The Isange One Stop Centre (IOSC) model has achieved great strides in combating gender-based violence (GBV) in Rwandan communities. Photo: UN Rwanda.
Umugoroba w’ababyeyi, or ‘Parents’ Evening’ programming, brings Rwandan men, women, and occasionally children together to discuss challenges faced by families. The initiative has seen positive results in conflict resolution, savings culture, declining child and domestic abuse, and family planning. Photo: The New Times
Land Ownership
Lastly, Rwandan women still face significant obstacles in exercising land ownership and property rights. The gendered phenomenon of the “triple day” in which women are tasked with balancing their roles as mothers, caretakers, and producers makes time poverty a particularly rampant issue among Rwandan women who are often kept at home to perform unpaid subsistence agricultural labor. 82 percent of women in Rwanda work in the agricultural sector to feed themselves and their families.19 However, prevailing patrilocal traditions reserving land ownership and inheritance rights to men still prevent Rwandan women from owning land today, meaning many never receive any income from their harvests.20 Additionally, public health concerns including high rates of HIV and AIDS are particularly prevalent among women and often impede educational and professional aspirations, limiting women’s ability to contribute to the formal political economy. With women still struggling to exercise basic legal rights, clearly the empowerment of women leaders in the Rwandan parliament is not representative of the status of Rwandan women overall.
Conclusion
The Rwanda Paradox thus puts on full display the dangers of increasing women’s representation without equally addressing persisting gendered obstacles and stereotypes that continue to marginalize women, both in political circles and everyday life. While Rwanda appears an egalitarian, pro-feminist model to the rest of the world, the situation for Rwandan women is starkly different. Increasing women’s political representation alone will never be enough to advance women’s rights; it must be followed by extensive efforts to ensure that representation reflects women’s actual social status in practice. Until this discrepancy is resolved, women will never truly be empowered.
By Katrina Mulherin
Work Cited:
[1] “The Silenced Women of the Rwandan Genocide and their Fight to be Heard,” UAB Institute for Human Rights Blog, 26 Sept. 2017, https://sites.uab.edu/humanrights/2017/09/26/silenced-women-rwandan-genocide-fight-heard/.

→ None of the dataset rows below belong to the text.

(** C3, as stated, fails. With a maximum of zero the loop makes no
    attempt at all. And when the executable does not resolve but the
    launch fails otherwise than with FileNotFoundError, the message
    holds no marker: under a maximum of two the executor sleeps and
    makes a second attempt. *)
Lemma execute_with_retries_counterexample :
  _looks_like_shell_script (py "Linux") (py "tool -x") = Ok false /\
  shlex_split (py "tool -x") = Ok [py "tool"; py "-x"] /\
  shutil_which bare_host tt (py "tool") = None /\
  shutil_which denied_host tt (py "tool") = None /\
  (exists trace,
     execute_with_retries bare_host 0 (py "tool -x") tt
     = Some (Ok ((false, py "No error output captured."), tt, trace)) /\
     attempts trace = 0%nat) /\
  (exists trace,
     execute_with_retries denied_host 2 (py "tool -x") tt
     = Some (Ok ((false,
                  py "Subprocess execution error: [Errno 13] Permission denied: 'tool'"),
                 tt, trace)) /\
     attempts trace = 2%nat /\ sleeps trace = [2]).
Proof.
  repeat split.
  - exists []. split; reflexivity.
  - exists [Attempt 1; Sleep 2; Attempt 2]. repeat split.
Qed.

Lemma execute_with_retries_three_failures_witness :
  execute_with_retries failing_host 3 (py "ffmpeg -i a.mp4 out.mp4") 0%nat
  = Some (Ok ((false,
               py "Command failed with exit code 1." ++ [LF]
               ++ py "Stderr:" ++ [LF] ++ py "failure 2"), 3%nat,
              [Attempt 1; Sleep (2 ^ 1); Attempt 2; Sleep (2 ^ 2); Attempt 3])).
Proof.
  apply (execute_with_retries_three_failures failing_host
           (py "ffmpeg -i a.mp4 out.mp4") 0%nat
           (py "Command failed with exit code 1." ++ [LF]
            ++ py "Stderr:" ++ [LF] ++ py "failure 0") 1%nat
           (py "Command failed with exit code 1." ++ [LF]
            ++ py "Stderr:" ++ [LF] ++ py "failure 1") 2%nat);
    reflexivity.
Defined.

(** C10. On the command [echo $] the classifier raises IndexError on
    every platform; run_command, which calls it outside its handlers,
    raises with it, and so does execute_with_retries on every host and
    for every positive maximum. *)
Theorem bare_dollar_raises :
  (forall platform,
     _looks_like_shell_script platform (py "echo $") = Raise IndexError) /\
  (forall World (host : Host World) w,
     run_command host (py "echo $") w = Raise IndexError) /\
  (forall World (host : Host World) (max_retries : positive) w,
     execute_with_retries host (Z.pos max_retries) (py "echo $") w
     = Some (Raise IndexError)).
Proof.
  split; [|split].
  - intros platform. reflexivity.
  - intros World host w. reflexivity.
  - intros World host max_retries w.
    unfold execute_with_retries, execute_with_retries_fuel.
    rewrite retry_loop_step by reflexivity. reflexivity.
Qed.

End ExecutorExamples.


(* ================================================================== *)
(** * [shlex.join] and [shlex.split] *)

Section Shlex.

(** A character that [shlex.quote] leaves bare is read as a plain
    character of a word. *)
Lemma safe_char_plain c :
  shlex_safe_char c = true ->
  shlex_whitespace c = false /\ shlex_quotes c = false /\ shlex_escape c = false.
Proof.
  intros H.
  pose proof (forall_chars
    (fun c => implb (shlex_safe_char c)
                (negb (shlex_whitespace c) && negb (shlex_quotes c)
                 && negb (shlex_escape c))) eq_refl c) as Hc.
  cbv beta in Hc. rewrite H in Hc. simpl in Hc.
  apply andb_true_iff in Hc as [Hc H3]. apply andb_true_iff in Hc as [H1 H2].
  rewrite negb_true_iff in H1, H2, H3. repeat split; assumption.
Qed.

Lemma read_word_plain token s rest :
  forallb shlex_safe_char s = true ->
  shlex_read InWord token (s ++ rest) = shlex_read InWord (token ++ s) rest.
Proof.
  revert token. induction s as [|c s IH]; intros token H; simpl.
  - rewrite app_nil_r. reflexivity.
  - simpl in H. apply andb_true_iff in H as [Hc Hs].
    destruct (safe_char_plain c Hc) as [-> [-> ->]].
    rewrite IH by exact Hs. rewrite <- app_assoc. reflexivity.
Qed.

[2] “Rwanda’s Genocide: Human Rights Abuses Against Women,” Human Rights Watch, 24 Sept. 1996, https://www.hrw.org/news/1996/09/24/rwandas-genocide-human-rights-abuses-against-women.
[3] “The Status of Women’s Rights in Rwanda,” The Borgen Project, 2 Oct. 2020, https://borgenproject.org/womens-rights-in-rwanda/.
[4] Ibid.
[5] “Revisiting Rwanda five Years After Record-Breaking Parliamentary Elections,” UN Women, 13 August 2018, https://www.unwomen.org/en/news/stories/2018/8/feature-rwanda-women-in-parliament.
[6] Ibid.
[7] “Rwanda CEDAW,” United Nations Committee on the Elimination of Discrimination Against Women, 5 Oct. 2015, 10, https://tbinternet.ohchr.org/_layouts/15/treatybodyexternal/Download.aspx?symbolno=CEDAW%2fC%2fRWA%2f7-9&Lang=en.
[8] Ibid., 17.
[9] Ibid., 12-13.
[10] “Rwanda 2017 Human Rights Report,” United States Department of State Bureau of Democracy, Human Rights and Labor, 35, https://www.state.gov/wp-content/uploads/2019/01/Rwanda.pdf.
[11] “Rwanda’s Holistic Approach to Tackling the Different Faces of Gender-Based Violence (GBV),” United Nations Rwanda, 30 August 2019, https://rwanda.un.org/en/15872-rwandas-holistic-approach-tackling-different-faces-gender-based-violence-gbv.
[12] Jonathan Torgovnik, Intended Consequences: Rwandan Children Born of Rape (Aperture, 2009), https://www.torgovnik.com/BOOKS/Intended-Consequences—Aperture/thumbs.
[13] Esther Favour, “GBV: Activists Call for Inclusivity of People Living With Disability,” The New Times, 3 Dec. 2022, https://www.newtimes.co.rw/article/3264/news/health/gbv-activists-call-for-inclusivity-of-people-living-with-disability.
[14] “Rwanda’s Holistic Approach.”
[15] Ibid.
[16] Ibid.
[17] Donah Mbabazi, “Umugoroba w’ababyeyi: A Village Roundtable Programme Transforming Communities, The New Times, 27 May 2015, https://www.newtimes.co.rw/article/119223/Lifestyle/umugoroba-wababyeyi-a-village-roundtable-programme-transforming-communities.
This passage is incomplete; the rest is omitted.